Thanx Jon for clearing that up. Last year who were the winners and what kind of car did they have?


----------



## The HACK (Dec 19, 2001)

M3turbog16 said:


> *What is the Battle of Bimmers? Are only the new cars in this or are old car welcomed and being looked at? *


We line up all of our bimmers and play bumper car, like in Battle Bots.


----------



## BoostedE21 (Mar 28, 2002)

:rofl: :rofl: :rofl: :rofl:


----------



## The HACK (Dec 19, 2001)

M3turbog16 said:


> *Thanx Jon for clearing that up. Last year who were the winners and what kind of car did they have? *


Two years ago it was a black E30 M3. Last year it was an E46 M3 (can't recall what color).


----------



## Kaz (Dec 21, 2001)

The HACK said:


> *Two years ago it was a black E30 M3. Last year it was an E46 M3 (can't recall what color). *


Wasn't it a Henna Red E30M3 last year?


----------



## The HACK (Dec 19, 2001)

Kaz said:


> *Wasn't it a Henna Red E30M3 last year? *


That was one of the runner ups.


----------



## s4play (May 31, 2002)

*I can tell you who won last year for sure...hehe*

I got the check handed to me by Jon and Federico of RD for a $500 cash certificate....

see ya all this year!

rick


----------



## BMWg84 (Apr 8, 2003)

The HACK said:


> *We line up all of our bimmers and play bumper car, like in Battle Bots. *


haha:thumbup:


----------



## Jon Shafer (Dec 15, 2001)

*Re: I can tell you who won last year for sure...hehe*



s4play said:


> *I got the check handed to me by Jon and Federico
> of RD for a $500 cash certificate....
> 
> see ya all this year!
> ...


This year we are running the "Battle Of The Bimmers Competition"
a little bit differently. There will (unfortunately) not be tangible
cash prizes awarded this year.
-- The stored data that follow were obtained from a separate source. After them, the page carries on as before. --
(* ===== verification/Amf3.v ===== *)
(** * internal/rtmp/amf3/amf3.go: AMF3 values

    The encoder walks a Go value, a tree here; the decoder builds one whose slices
    and maps are shared wherever the input refers back to them, so its values are
    in a store: [cell]s, which the decoder fills after it has handed out references
    to them. Maps are lists of entries in ascending key order, as in Amf0.v, whose
    float64 bits and byte readers this file uses. Readers and writers that fail
    for reasons of their own are not modelled: input ends, or it does not. *)
From Stdlib Require Import Sorted.
From S2P Require Import Prelude GoBytes GoTime GoFloat Amf0.

#[local] Open Scope Z_scope.

(** ** Values *)

Definition maxU29 : Z := 0x1FFFFFFF.
Definition minSignedU29 : Z := -268435456.
Definition maxSignedU29 : Z := 268435455.
(** maxDecodeDepth + 1: the depths from 0 that are allowed. *)
Definition rooms : nat := 257.

(** What the encoder is given: nil, Undefined, a bool, any signed and any unsigned
    integer, a float, a string, a time, []any, Array, map[string]any, Object,
    []byte, or something else. *)
Inductive any :=
| Nil
| Undefined
| Bool (b : bool)
| Int (n : Z)
| Uint (n : Z)
| Float (f : float64)
| Str (s : bytes)
| Time_ (t : Time)
| Slice (l : list any)
| Array (assoc : list (bytes * any)) (dense : list any)
| Map (m : list (bytes * any))
| Object (className : bytes) (sealed dynamic : list (bytes * any))
| Bytes (b : bytes)
| Other.

Inductive amf3_error := Eof | BadMarker | ErrInvalidRef | TooDeep | ErrUnsupportedType | OutOfRange | Externalizable | NoFuel.

#[export] Instance amf3_error_eq_dec : EqDecision amf3_error.
Proof. solve_decision. Defined.

(** ** Encoding *)

Section U29.
#[local] Opaque Z.shiftr Z.land Z.lor.

(** writeU29, of an int32. *)
Definition writeU29 (v : Z) : result amf3_error bytes :=
  if (v <? 0) || (maxU29 <? v) then Err OutOfRange
  else Ok (if v <? 0x80 then [byte v]
           else if v <? 0x4000 then [byte (Z.lor (Z.land (Z.shiftr v 7) 0x7F) 0x80); byte (Z.land v 0x7F)]
           else if v <? 0x200000 then
             [byte (Z.lor (Z.land (Z.shiftr v 14) 0x7F) 0x80); byte (Z.lor (Z.land (Z.shiftr v 7) 0x7F) 0x80); byte (Z.land v 0x7F)]
           else [byte (Z.lor (Z.land (Z.shiftr v 22) 0x7F) 0x80); byte (Z.lor (Z.land (Z.shiftr v 15) 0x7F) 0x80);
                 byte (Z.lor (Z.land (Z.shiftr v 8) 0x7F) 0x80); byte v]).
End U29.

(** The encoder's string table: the strings written, each with its place as index. *)
Fixpoint string_ref (s : bytes) (refs : list bytes) : option nat :=
  match refs with
  | [] => None
  | x :: t => if bool_decide (x = s) then Some O else S <$> string_ref s t
  end.

(** A part of the encoder: from the string table, what it writes and the table after. *)
Definition enc (A : Type) : Type := list bytes -> result amf3_error (A * list bytes).

(** [int32((n << s) | c)]. *)
Definition header (n s c : Z) : Z := wraps 32 (Z.lor (Z.shiftl n s) c).

Definition writeAMF3String (s : bytes) : enc bytes := fun refs =>
  if bool_decide (s = []) then b ← writeU29 1; Ok (b, refs)
  else match string_ref s refs with
    | Some idx => b ← writeU29 (wraps 32 (Z.shiftl (Z.of_nat idx) 1)); Ok (b, refs)
    | None => b ← writeU29 (header (len s) 1 1); Ok (b ++ s, refs ++ [s])
    end.

(** The entries of a map, in the order of its sorted keys. *)
Definition encode_entries (e : any -> enc bytes) : list (bytes * any) -> enc bytes :=
  fix go m refs :=
    match m with
    | [] => Ok ([], refs)
    | (k, v) :: m' =>
        '(kb, r1) ← writeAMF3String k refs; '(vb, r2) ← e v r1; '(rest, r3) ← go m' r2; Ok (kb ++ vb ++ rest, r3)
    end.

Fixpoint encode_keys (ks : list bytes) : enc bytes := fun refs =>
  match ks with
  | [] => Ok ([], refs)
  | k :: t => '(kb, r1) ← writeAMF3String k refs; '(rest, r2) ← encode_keys t r1; Ok (kb ++ rest, r2)
  end.

(** The values of a map's entries alone, in the order of its sorted keys. *)
Definition encode_values (e : any -> enc bytes) : list (bytes * any) -> enc bytes :=
  fix go m refs :=
    match m with
    | [] => Ok ([], refs)
    | (_, v) :: m' => '(vb, r1) ← e v refs; '(rest, r2) ← go m' r1; Ok (vb ++ rest, r2)
    end.

Definition encode_all (e : any -> enc bytes) : list any -> enc bytes :=
  fix go l refs :=
    match l with
    | [] => Ok ([], refs)
    | v :: l' => '(vb, r1) ← e v refs; '(rest, r2) ← go l' r1; Ok (vb ++ rest, r2)
    end.

Definition encodeDouble (f : float64) : bytes := 5 :: writeNumber f.

Definition encodeInt64 (n : Z) : result amf3_error bytes :=
  if (minSignedU29 <=? n) && (n <=? maxSignedU29) then b ← writeU29 (Z.land n maxU29); Ok (4 :: b)
  else Ok (encodeDouble (float_of_Z n)).
Definition encodeUint64 (n : Z) : result amf3_error bytes :=
  if n <=? maxSignedU29 then b ← writeU29 (Z.land n maxU29); Ok (4 :: b)
  else Ok (encodeDouble (float_of_Z n)).

Definition encodeDate (t : Time) : result amf3_error bytes :=
  h ← writeU29 1; Ok (8 :: h ++ writeNumber (float_of_Z (UnixMilli t))).
Definition encodeByteArray (b : bytes) : result amf3_error bytes := h ← writeU29 (header (len b) 1 1); Ok (12 :: h ++ b).

(** encodeArray, of the lists it is given and their encoder. *)
Definition encodeArray (e : any -> enc bytes) (assoc : list (bytes * any)) (dense : list any) : enc bytes := fun refs =>
  h ← writeU29 (header (Z.of_nat (length dense)) 1 1);
  '(a, r1) ← encode_entries e assoc refs;
  '(z, r2) ← writeAMF3String [] r1;
  '(d, r3) ← encode_all e dense r2;
  Ok (9 :: h ++ a ++ z ++ d, r3).

(** encodeObject: the sealed members when there are any, and then no others. *)
Definition encodeObject (e : any -> enc bytes) (cn : bytes) (sealed dynamic : list (bytes * any)) : enc bytes := fun refs =>
  match sealed with
  | _ :: _ =>
      h ← writeU29 (header (Z.of_nat (length sealed)) 4 3);
      '(c, r1) ← writeAMF3String cn refs;
      '(ks, r2) ← encode_keys sealed.*1 r1;
      '(vs, r3) ← encode_values e sealed r2;
      Ok (10 :: h ++ c ++ ks ++ vs, r3)
  | [] =>
      h ← writeU29 0x0B;
      '(c, r1) ← writeAMF3String cn refs;
      '(ms, r2) ← encode_entries e dynamic r1;
      '(z, r3) ← writeAMF3String [] r2;
      Ok (10 :: h ++ c ++ ms ++ z, r3)
  end.

Definition encodeMapObject (e : any -> enc bytes) (m : list (bytes * any)) : enc bytes := encodeObject e [] [] m.

Fixpoint encodeValue (v : any) : enc bytes := fun refs =>
  match v with
  | Nil => Ok ([1], refs)
  | Undefined => Ok ([0], refs)
  | Bool b => Ok ([if b then 3 else 2], refs)
  | Int n => b ← encodeInt64 n; Ok (b, refs)
  | Uint n => b ← encodeUint64 n; Ok (b, refs)
  | Float f => Ok (encodeDouble f, refs)
  | Str s => '(b, r) ← writeAMF3String s refs; Ok (6 :: b, r)
  | Time_ t => b ← encodeDate t; Ok (b, refs)
  | Slice l => encodeArray encodeValue [] l refs
  | Array assoc dense => encodeArray encodeValue assoc dense refs
  | Map m => encodeMapObject encodeValue m refs
  | Object cn sealed dynamic => encodeObject encodeValue cn sealed dynamic refs
  | Bytes x => b ← encodeByteArray x; Ok (b, refs)
  | Other => Err ErrUnsupportedType
  end.

Definition Marshal (v : any) : result amf3_error bytes := fst <$> encodeValue v [].

(** ** Decoding

    A decoded value: a slice, an Array, a map and the maps of an Object are
    references to cells of the store. *)
Inductive gval :=
| GNil
| GUndefined
| GBool (b : bool)
| GInt (n : Z)
| GFloat (f : float64)
| GStr (s : bytes)
| GTime (t : Time)
| GSlice (dense : nat)
| GArray (assoc dense : nat)
| GMap (m : nat)
| GObject (className : bytes) (sealed : nat) (dynamic : option nat)
| GBytes (b : bytes).

(** [make([]any, n)] with the first elements set, the others nil still; a map. *)
Inductive cell := CSlice (n : Z) (l : list gval) | CMap (m : list (bytes * gval)).

Record traitInfo := mkTraits { className : bytes; sealed : list bytes; dynamic : bool }.

Record decoder := mkDecoder {
  input : bytes; stringRefs : list bytes; objectRefs : list gval; traitRefs : list traitInfo; heap : list cell
}.

Definition NewDecoder (r : bytes) : decoder := mkDecoder r [] [] [] [].

(** A step of the decoder; an error leaves the decoder as it is by then. *)
Definition M (A : Type) : Type := decoder -> result amf3_error A * decoder.

#[export] Instance M_ret : MRet M := fun A a d => (Ok a, d).
#[export] Instance M_bind : MBind M := fun A B f m d =>
  match m d with (Ok a, d') => f a d' | (Err e, d') => (Err e, d') end.

Definition fail {A} (e : amf3_error) : M A := fun d => (Err e, d).
Definition lift {A} (r : result amf3_error A) : M A := fun d => (r, d).
Definition gets {A} (f : decoder -> A) : M A := fun d => (Ok (f d), d).
Definition modify (f : decoder -> decoder) : M unit := fun d => (Ok tt, f d).

Definition with_input (s : bytes) (d : decoder) : decoder := mkDecoder s d.(stringRefs) d.(objectRefs) d.(traitRefs) d.(heap).
Definition with_heap (h : list cell) (d : decoder) : decoder := mkDecoder d.(input) d.(stringRefs) d.(objectRefs) d.(traitRefs) h.
Definition with_objects (l : list gval) (d : decoder) : decoder := mkDecoder d.(input) d.(stringRefs) l d.(traitRefs) d.(heap).
Definition add_string (s : bytes) (d : decoder) : decoder :=
  mkDecoder d.(input) (d.(stringRefs) ++ [s]) d.(objectRefs) d.(traitRefs) d.(heap).
Definition add_traits (t : traitInfo) (d : decoder) : decoder :=
  mkDecoder d.(input) d.(stringRefs) d.(objectRefs) (d.(traitRefs) ++ [t]) d.(heap).

(** [d.objectRefs = append(d.objectRefs, v)], with the index it gets, and
    [d.objectRefs[idx] = v]. *)
Definition add_object (v : gval) : M nat := fun d =>
  (Ok (length d.(objectRefs)), with_objects (d.(objectRefs) ++ [v]) d).
Definition set_object (idx : nat) (v : gval) : M unit := modify (fun d => with_objects (<[idx := v]> d.(objectRefs)) d).

(** A new cell; an entry set in a map, an element in a slice. *)
Definition alloc (c : cell) : M nat := fun d => (Ok (length d.(heap)), with_heap (d.(heap) ++ [c]) d).
Definition set_entry (k : bytes) (v : gval) (c : cell) : cell :=
  match c with CMap m => CMap (map_set k v m) | CSlice _ _ => c end.
Definition set_element (v : gval) (c : cell) : cell :=
  match c with CSlice n l => CSlice n (l ++ [v]) | CMap _ => c end.
Definition change (a : nat) (f : cell -> cell) : M unit := modify (fun d => with_heap (alter f a d.(heap)) d).

(** [l[idx]] after the check of the index. *)
Definition nth_ref {A} (l : list A) (idx : Z) : M A :=
  if (idx <? 0) || (Z.of_nat (length l) <=? idx) then fail ErrInvalidRef else lift (of_option ErrInvalidRef (l !! Z.to_nat idx)).

Definition readByte : M Z := fun d =>
  match d.(input) with [] => (Err Eof, d) | b :: s => (Ok b, with_input s d) end.
(** io.ReadFull: at the end of the input it has read what there was. *)
Definition ReadFull (n : Z) : M bytes := fun d =>
  match read_full n d.(input) with Some (b, s) => (Ok b, with_input s d) | None => (Err Eof, with_input [] d) end.

(** readU29, of at most 29 bits, which an int32 holds. *)
Fixpoint readU29_from (k : nat) (v : Z) : M Z :=
  b ← readByte;
  match k with
  | O => mret (Z.lor (Z.shiftl v 8) b)
  | S k' =>
      let v := Z.lor (Z.shiftl v 7) (Z.land b 0x7F) in
      if Z.land b 0x80 =? 0 then mret v else readU29_from k' v
  end.
Definition readU29 : M Z := readU29_from 3 0.

Definition decodeSignedU29 (u : Z) : Z := if Z.land u 0x10000000 =? 0 then u else u - 0x20000000.

(** The result is a string always: the callers' type assertions cannot fail. *)
Definition readAMF3String : M bytes :=
  u ← readU29;
  if Z.land u 1 =? 0 then refs ← gets stringRefs; nth_ref refs (Z.shiftr u 1)
  else let ln := Z.shiftr u 1 in
    if ln =? 0 then mret []
    else b ← ReadFull ln; modify (add_string b);; mret b.

Definition readFloat : M float64 := b ← ReadFull 8; mret (Float64frombits (of_be b)).

(** A reference to an object read before, or else [k]. *)
Definition or_reference (k : Z -> M gval) : M gval :=
  u ← readU29;
  if Z.land u 1 =? 0 then refs ← gets objectRefs; nth_ref refs (Z.shiftr u 1) else k u.

Section Decode.
Variable int64_oor : float64 -> Z.

Definition decodeDate : M gval := or_reference (fun _ =>
  ms ← readFloat;
  let n := int64_of_float int64_oor ms in
  let t := GTime (time_Unix (n / 1000) ((n mod 1000) * Millisecond)) in
  _ ← add_object t; mret t).

Definition decodeByteArray : M gval := or_reference (fun u =>
  b ← ReadFull (Z.shiftr u 1); _ ← add_object (GBytes b); mret (GBytes b)).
The winners are always the ones
who need the least amount of help.... 

The awards that were donated by the Cutters in the past
are now being donated to the charity giveaway (raffle).
We are giving away a Sharp "Flat Screen" television...

***The winners of the BOTB competition will receive a 
special certificate, and we will feature photos of them
with their award-winning BMWs on the opening page 
of bimmerfest.com afterwards... It's a glory prize... 

The editors of European Car, Eurotuner, and Performance
BMW will also most likely acknowledge the winners in their
magazine articles. :thumbup:


----------



## BoostedE21 (Mar 28, 2002)

Should I give them all the info on my car now or after I win?:rofl: :rofl: J/J..that sound like a good idea Jon!:thumbup: So the judges just walk around and check out the car and then determine who wins?


----------